Triage in emergency departments: national survey
Article first published online: 9 SEP 2005
Journal of Clinical Nursing
Volume 14, Issue 9, pages 1067–1074, October 2005
How to Cite
Göransson, K. E., Ehrenberg, A. and Ehnfors, M. (2005), Triage in emergency departments: national survey. Journal of Clinical Nursing, 14: 1067–1074. doi: 10.1111/j.1365-2702.2005.01191.x
- Issue published online: 9 SEP 2005
- Article first published online: 9 SEP 2005
- Submitted for publication: 11 May 2004 Accepted for publication: 1 February 2005
- accident and emergency department;
- acute care;
Aim. This paper reports a study the aim of which was to describe how triage-related work was organized and performed in Swedish emergency departments.
Background. Hospitals in many developed countries use some kind of system to prioritize the patients attending emergency departments. Triage is a commonly used term to refer to the process of sorting and prioritizing patients for care. How the triage procedure is organized and which personnel perform this type of work vary considerably throughout the world. In Sweden, few studies have explored this important issue.
Method. A national survey was conducted using telephone interviews, with nurse managers at each of the emergency departments. The sample represented 87% of emergency departments in Sweden.

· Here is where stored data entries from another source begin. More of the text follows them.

(** * clue-analytics-backend: a shallow embedding of the HTTP handlers

    The repository holds four versions of one Express server:
    - [src/unnamed/part_002]: the feed proxy alone;
    - [src/unnamed/part_000]: feed proxy, SQLite store, rate limiting,
      basic authentication (module [SqliteServer]);
    - [src/unnamed/part_001]: the same plus SendGrid notification mails
      sent without waiting for them (module [SqliteMailServer]);
    - [src/server.js]: Firebase realtime database plus SendGrid mails that
      are awaited (module [FirebaseServer]).

    Each request is handled in one step: a handler is a function from the
    request, the environment's answers (clock, network, store faults, mail
    provider) and the server state to a response and the next state. *)

From Stdlib Require Import ZArith String Ascii List Bool Lia.
From Stdlib Require Import Sorting.Permutation Sorting.Sorted.
From stdpp Require Import base option list gmap strings sorting.

Set Warnings "-register-all".

Local Open Scope Z_scope.
Local Open Scope string_scope.
Local Open Scope list_scope.

(** ** JavaScript values *)

(** A JavaScript string is a sequence of code units; here the code units of
    the Latin-1 range, one [ascii] each.  Numbers carry their integer value:
    the handlers only test them for truthiness and type. *)
Inductive jsval : Type :=
| JUndefined
| JNull
| JBool (b : bool)
| JNum (n : Z)
| JStr (s : string)
| JArr (xs : list jsval)
| JObj (fields : list (string * jsval)).

(** [!!v]: ToBoolean. *)
Definition truthy (v : jsval) : bool :=
  match v with
  | JUndefined | JNull => false
  | JBool b => b
  | JNum n => negb (Z.eqb n 0)
  | JStr s => negb (String.eqb s "")
  | JArr _ | JObj _ => true
  end.

(** [typeof v === 'string'] *)
Definition is_string (v : jsval) : bool :=
  match v with JStr _ => true | _ => false end.

(** Property read [o.k] on a value that has properties: [undefined] when
    the property is missing.  [JSON.parse] keeps the last of several equal
    keys.  Reading a property of [undefined] or [null] throws; the handlers
    guard their reads with [destructurable] below. *)
Fixpoint assoc_last (k : string) (fs : list (string * jsval)) : option jsval :=
  match fs with
  | [] => None
  | (k', v) :: fs' =>
      match assoc_last k fs' with
      | Some w => Some w
      | None => if String.eqb k k' then Some v else None
      end
  end.

Definition js_get (o : jsval) (k : string) : jsval :=
  match o with
  | JObj fs => default JUndefined (assoc_last k fs)
  | _ => JUndefined
  end.

(** ** Characters and strings *)

(** [\s] and [String.prototype.trim] use the same set: WhiteSpace and
    LineTerminator; in the Latin-1 range these are TAB, LF, VT, FF, CR,
    SPACE and NBSP. *)
Definition is_js_space (c : ascii) : bool :=
  match c with
  | "009" | "010" | "011" | "012" | "013" | " " | "160" => true
  | _ => false
  end%char.

Definition chars (s : string) : list ascii := list_ascii_of_string s.
Definition of_chars (l : list ascii) : string := string_of_list_ascii l.

(** [s.split(',')] *)
Fixpoint split_on (sep : ascii) (l : list ascii) : list (list ascii) :=
  match l with
  | [] => [[]]
  | c :: l' =>
      if Ascii.eqb c sep then [] :: split_on sep l'
      else match split_on sep l' with
           | [] => [[c]]
           | seg :: segs => (c :: seg) :: segs
           end
  end.

(** [s.trim()] *)
Fixpoint trim_start (l : list ascii) : list ascii :=
  match l with
  | [] => []
  | c :: l' => if is_js_space c then trim_start l' else l
  end.

Definition trim_end (l : list ascii) : list ascii := rev (trim_start (rev l)).

Definition trim (l : list ascii) : list ascii := trim_end (trim_start l).

(** [s.includes(needle)] *)
Fixpoint starts_with (needle l : list ascii) : bool :=
  match needle, l with
  | [], _ => true
  | _ :: _, [] => false
  | a :: needle', b :: l' => Ascii.eqb a b && starts_with needle' l'
  end.

Fixpoint includes_chars (needle l : list ascii) : bool :=
  starts_with needle l ||
  match l with
  | [] => false
  | _ :: l' => includes_chars needle l'
  end.

Definition includes (s needle : string) : bool :=
  includes_chars (chars needle) (chars s).

(** ** Regular expressions *)

(** The fragment of the regular expression syntax that the handlers use:
    character classes, concatenation and repetition.  A pattern anchored
    with [^] and [$] and tested without flags accepts a string exactly when
    the whole string belongs to the language of the pattern. *)
Inductive regex : Type :=
| RVoid
| REps
| RClass (p : ascii -> bool)
| RAlt (r1 r2 : regex)
| RCat (r1 r2 : regex)
| RStar (r : regex).

Definition RPlus (r : regex) : regex := RCat r (RStar r).
Definition RChar (c : ascii) : regex := RClass (Ascii.eqb c).

Fixpoint nullable (r : regex) : bool :=
  match r with
  | RVoid => false
  | REps => true
  | RClass _ => false
  | RAlt r1 r2 => nullable r1 || nullable r2
  | RCat r1 r2 => nullable r1 && nullable r2
  | RStar _ => true
  end.

Fixpoint deriv (c : ascii) (r : regex) : regex :=
  match r with
  | RVoid => RVoid
  | REps => RVoid
  | RClass p => if p c then REps else RVoid
  | RAlt r1 r2 => RAlt (deriv c r1) (deriv c r2)
  | RCat r1 r2 =>
      if nullable r1 then RAlt (RCat (deriv c r1) r2) (deriv c r2)
      else RCat (deriv c r1) r2
  | RStar r1 => RCat (deriv c r1) (RStar r1)
  end.
(** What an operation did to the atomic word and to its closures, most
    recent event first. *)
Inductive event (T : Type) : Type :=
| EvLoad (observed : T)
| EvContinue (arg : T) (result : bool)
| EvUpdate (arg result : T)
| EvCas (expected desired : T) (ok : bool).
Arguments EvLoad {T}.
Arguments EvContinue {T}.
Arguments EvUpdate {T}.
Arguments EvCas {T}.

Definition is_cas {T} (e : event T) : bool :=
  match e with EvCas _ _ _ => true | _ => false end.
Definition is_update {T} (e : event T) : bool :=
  match e with EvUpdate _ _ => true | _ => false end.

(** Number of compare-and-swap attempts, of [update_fn] invocations, and
    the values the operation itself stored into the word. *)
Definition cas_attempts {T} (tr : list (event T)) : nat :=
  length (List.filter is_cas tr).
Definition update_calls {T} (tr : list (event T)) : nat :=
  length (List.filter is_update tr).
Fixpoint stores {T} (tr : list (event T)) : list T :=
  match tr with
  | [] => []
  | EvCas _ desired true :: tr => desired :: stores tr
  | _ :: tr => stores tr
  end.

(** [struct cas_loop_return_value<T>] *)
Record cas_loop_return_value (T : Type) : Type := CLRV {
  succeeded : bool;
  prior_value : T;
  new_value : T
}.
Arguments CLRV {T}.
Arguments succeeded {T}.
Arguments prior_value {T}.
Arguments new_value {T}.

Definition resulting_value {T} (r : cas_loop_return_value T) : T :=
  if succeeded r then new_value r else prior_value r.

(** The memory an operation works on: the [std::atomic<T>] word, the
    number of atomic accesses made to it so far, the state the
    [Continue] and [Update] closures capture by reference, and the
    trace. *)
Record world (T S : Type) : Type := World {
  atom : T;
  clock : nat;
  closure : S;
  trace : list (event T)
}.
Arguments World {T S}.
Arguments atom {T S}.
Arguments clock {T S}.
Arguments closure {T S}.
Arguments trace {T S}.

(** A callable taking the current value.  The source hands its callables
    on by value, and every callable in these headers keeps what it reads
    and writes behind references: [S] is that captured state, shared by
    all copies. *)
Definition fn (T S X : Type) : Type := T → S → X * S.

Definition pure_fn {T S X} (f : T → X) : fn T S X := λ v s, (f v, s).

Section primitive.
Context {T : Type} `{EqDecision T} {S : Type}.

(** [env n v]: what the other threads have made of the word, holding
    [v], by the time of the [n]-th atomic access. *)
Variable env : nat → T → T.

(** The value a default-constructed [T] member happens to hold. *)
Variable indeterminate : T.

Definition observe (w : world T S) : T := env (clock w) (atom w).

Definition log (e : event T) (s : S) (w : world T S) : world T S :=
  World (atom w) (clock w) s (e :: trace w).

(** [prior_value = a] *)
Definition load (w : world T S) : T * world T S :=
  let v := observe w in
  (v, World v (Datatypes.S (clock w)) (closure w) (EvLoad v :: trace w)).

(** [a.compare_exchange_strong(expected, desired)]: the second
    component is [expected] after the call. *)
Definition compare_exchange_strong (expected desired : T) (w : world T S)
  : bool * T * world T S :=
  let v := observe w in
  if decide (v = expected)
  then (true, expected,
        World desired (Datatypes.S (clock w)) (closure w)
              (EvCas expected desired true :: trace w))
  else (false, v,
        World v (Datatypes.S (clock w)) (closure w)
              (EvCas expected desired false :: trace w)).

Definition default_clrv : cas_loop_return_value T :=
  CLRV false indeterminate indeterminate.

(** [_update]: [new_value = update_fn(prior_value)] *)
Definition _update (update_fn : fn T S T)
    (r : cas_loop_return_value T) (w : world T S)
  : T * cas_loop_return_value T * world T S :=
  let '(nv, s) := update_fn (prior_value r) (closure w) in
  (nv, CLRV (succeeded r) (prior_value r) nv,
   log (EvUpdate (prior_value r) nv) s w).

(** [try_once]: the result says whether the loop is over. *)
Definition try_once (continue_fn : fn T S bool) (update_fn : fn T S T)
    (r : cas_loop_return_value T) (w : world T S)
  : bool * cas_loop_return_value T * world T S :=
  let '(c, s) := continue_fn (prior_value r) (closure w) in
  let r1 := CLRV c (prior_value r) (new_value r) in
  let w1 := log (EvContinue (prior_value r) c) s w in
  if negb c then (true, r1, w1)
  else
    let '(nv, r2, w2) := _update update_fn r1 w1 in
    let '(ok, seen, w3) := compare_exchange_strong (prior_value r2) nv w2 in
    (ok, CLRV ok seen (new_value r2), w3).

Definition first_try (continue_fn : fn T S bool) (update_fn : fn T S T)
    (r : cas_loop_return_value T) (w : world T S)
  : bool * cas_loop_return_value T * world T S :=
  let '(v, w1) := load w in
  try_once continue_fn update_fn (CLRV (succeeded r) v (new_value r)) w1.

(** [try_more]: [while (!try_once(...)) {}].  The loop has no bound in
    the source; [fuel] bounds the number of iterations here and [None]
    means the bound was hit. *)
Fixpoint try_more (fuel : nat) (continue_fn : fn T S bool)
    (update_fn : fn T S T) (r : cas_loop_return_value T) (w : world T S)
  : option (cas_loop_return_value T * world T S) :=
  let '(done, r', w') := try_once continue_fn update_fn r w in
  if done then Some (r', w')
  else match fuel with
       | O => None
       | Datatypes.S fuel => try_more fuel continue_fn update_fn r' w'
       end.

Definition loop (fuel : nat) (continue_fn : fn T S bool)
    (update_fn : fn T S T) (r : cas_loop_return_value T) (w : world T S)
  : option (cas_loop_return_value T * world T S) :=
  let '(done, r', w') := first_try continue_fn update_fn r w in
  if done then Some (r', w')
  else try_more fuel continue_fn update_fn r' w'.

Definition once (continue_fn : fn T S bool) (update_fn : fn T S T)
    (r : cas_loop_return_value T) (w : world T S)
  : cas_loop_return_value T * world T S :=
  let '(_, r', w') := first_try continue_fn update_fn r w in (r', w').

Definition change (from to : T)
    (r : cas_loop_return_value T) (w : world T S)
  : cas_loop_return_value T * world T S :=
  let '(ok, seen, w') := compare_exchange_strong from to w in
  (CLRV ok seen to, w').

Definition try_cas (continue_fn : fn T S bool) (update_fn : fn T S T)
    (w : world T S) : cas_loop_return_value T * world T S :=
  once continue_fn update_fn default_clrv w.

Definition try_change_value (from to : T) (w : world T S)
  : cas_loop_return_value T * world T S :=
  change from to default_clrv w.

Definition try_cas_loop (fuel : nat) (continue_fn : fn T S bool)
    (update_fn : fn T S T) (w : world T S)
  : option (cas_loop_return_value T * world T S) :=
  loop fuel continue_fn update_fn default_clrv w.

Definition cas_loop (fuel : nat) (update_fn : fn T S T) (w : world T S)
  : option (cas_loop_return_value T * world T S) :=
  try_cas_loop fuel (pure_fn (λ _, true)) update_fn w.
End primitive.

(** What a finished loop leaves behind.  While the loop runs, the word
    as last seen is [prior_value]; at the end either the last attempt
    stored [new_value], computed from that [prior_value], or
    [continue_fn] refused [prior_value] and the operation stored
    nothing. *)
Definition settled {T S} (continue_fn : fn T S bool) (update_fn : fn T S T)
    (w : world T S) (r' : cas_loop_return_value T) (w' : world T S) : Prop :=
  if succeeded r'
  then (∃ s, (continue_fn (prior_value r') s).1 = true ∧
             new_value r' =
               (update_fn (prior_value r')
                  (continue_fn (prior_value r') s).2).1) ∧
       atom w' = new_value r' ∧
       stores (trace w') = new_value r' :: stores (trace w)
  else (∃ s, (continue_fn (prior_value r') s).1 = false) ∧
       atom w' = prior_value r' ∧
       stores (trace w') = stores (trace w).

(** The closures of the bounded form capture the local [max_tries] by
    reference next to whatever the caller's closures capture. *)
Section bounded.
Context {T : Type} `{EqDecision T} {S : Type}.
Variable env : nat → T → T.
Variable indeterminate : T.

(** [[&](const T &curr) { return max_tries-- > 0 && continue_fn(curr); }]
    ([long] arithmetic; the counter is decremented whether or not
    [continue_fn] is reached). *)
Definition max_tries_continue (continue_fn : fn T S bool)
  : fn T (Z * S) bool :=
  λ curr c,
    let '(max_tries, s) := c in
    if decide (0 < max_tries)
    then let '(b, s') := continue_fn curr s in (b, (max_tries - 1, s'))
    else (false, (max_tries - 1, s)).

Definition with_max_tries {X} (f : fn T S X) : fn T (Z * S) X :=
  λ v c, let '(x, s') := f v (snd c) in (x, (fst c, s')).

Definition enter (max_tries : Z) (w : world T S) : world T (Z * S) :=
  World (atom w) (clock w) (max_tries, closure w) (trace w).
Definition leave (w : world T (Z * S)) : world T S :=
  World (atom w) (clock w) (snd (closure w)) (trace w).

(** [try_cas_loop(a, max_tries, continue_fn, update_fn)] *)
Definition try_cas_loop_max (fuel : nat) (max_tries : Z)
    (continue_fn : fn T S bool) (update_fn : fn T S T) (w : world T S)
  : option (cas_loop_return_value T * world T S) :=
  match try_cas_loop env indeterminate fuel
          (max_tries_continue continue_fn) (with_max_tries update_fn)
          (enter max_tries w) with
  | Some (r, w') => Some (r, leave w')
  | None => None
  end.

(** [try_cas_loop(a, max_tries, update_fn)] *)
Definition try_cas_loop_max_always (fuel : nat) (max_tries : Z)
    (update_fn : fn T S T) (w : world T S)
  : option (cas_loop_return_value T * world T S) :=
  try_cas_loop_max fuel max_tries (pure_fn (λ _, true)) update_fn w.
End bounded.

(** [increment_to_at_least(a, to)], for an integral [T]. *)
Definition increment_to_at_least {S} (env : nat → Z → Z) (indeterminate : Z)
    (fuel : nat) (to : Z) (w : world Z S)
  : option (cas_loop_return_value Z * world Z S) :=
  try_cas_loop env indeterminate fuel
    (pure_fn (λ old, bool_decide (old < to)))
    (pure_fn (λ old, to)) w.

End cas_loop.

(** ** ruts/lock_free_stack.h *)
Module lf_stack.
Import cas_loop.

(** Entries live at addresses; a [pointer<entry>] is an address or
    [nullptr].  The address of an entry and the address of its [value]
    member differ by [offsetof(entry, value)] only, so one address stands
    for both. *)
Definition addr : Type := positive.
Definition pointer : Type := option addr.
Definition nullptr : pointer := None.

(** Modelled from the spec: ruts/versioned_ptr.h is not among the
    sources.  A versioned pointer is a pointer and a version counter in
    one atomically updated word; the spec has every successful update
    strictly increment the version, so the counter is a natural number
    and [inc_and_set] adds one to it. *)
Record versioned : Type := Versioned { ptr : pointer; version : N }.

#[global] Instance versioned_eq_dec : EqDecision versioned.
Proof. solve_decision. Defined.

(** Modelled from the spec: [h.inc_and_set(p)] of the missing header,
    the pointer replaced and the version one higher. *)
Definition inc_and_set (h : versioned) (p : pointer) : versioned :=
  Versioned p (version h + 1)%N.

Results. The findings clearly illustrate the organization of emergency department triage, focusing on personnel who perform triage, as well as the facilities, resources and procedures available for triage. However, the results indicate that work associated with such triage in Sweden is not organized in any consistent matter. In 81% of the emergency departments a clerk, Licensed Practical Nurse or Registered Nurse were assigned to assess patients not arriving by ambulance. There was also diversity in other areas, including requirements for staff to have particular qualifications and clinical experience for being allocated to triage work, as well as facilities for triage personnel assessing and prioritizing patients. The use of triage scales and acuity ratings also lacked uniformity and disparities were observed in both the design and use of triage scales. A little less than half (46%) of the emergency departments did not use any kind of triage scale to document patient acuity ratings.
Conclusion. In contrast to several other countries, this study shows that Swedish emergency departments do not adhere well to established standards and guidelines about triage in emergency care. Research on emergency department triage, especially in the areas of personnel performing triage, triage scales and standards and guidelines are recommended.
Relevance to clinical practice. The diversity among several aspects of nursing triage (e.g. use of less qualified personnel performing triage, the use of different triage scales) presented in the study points to a safety risk for the patients. It also shows the need of further education for the personnel in clinical practice as well as further research on triage in order to gain national consensus about this nursing task.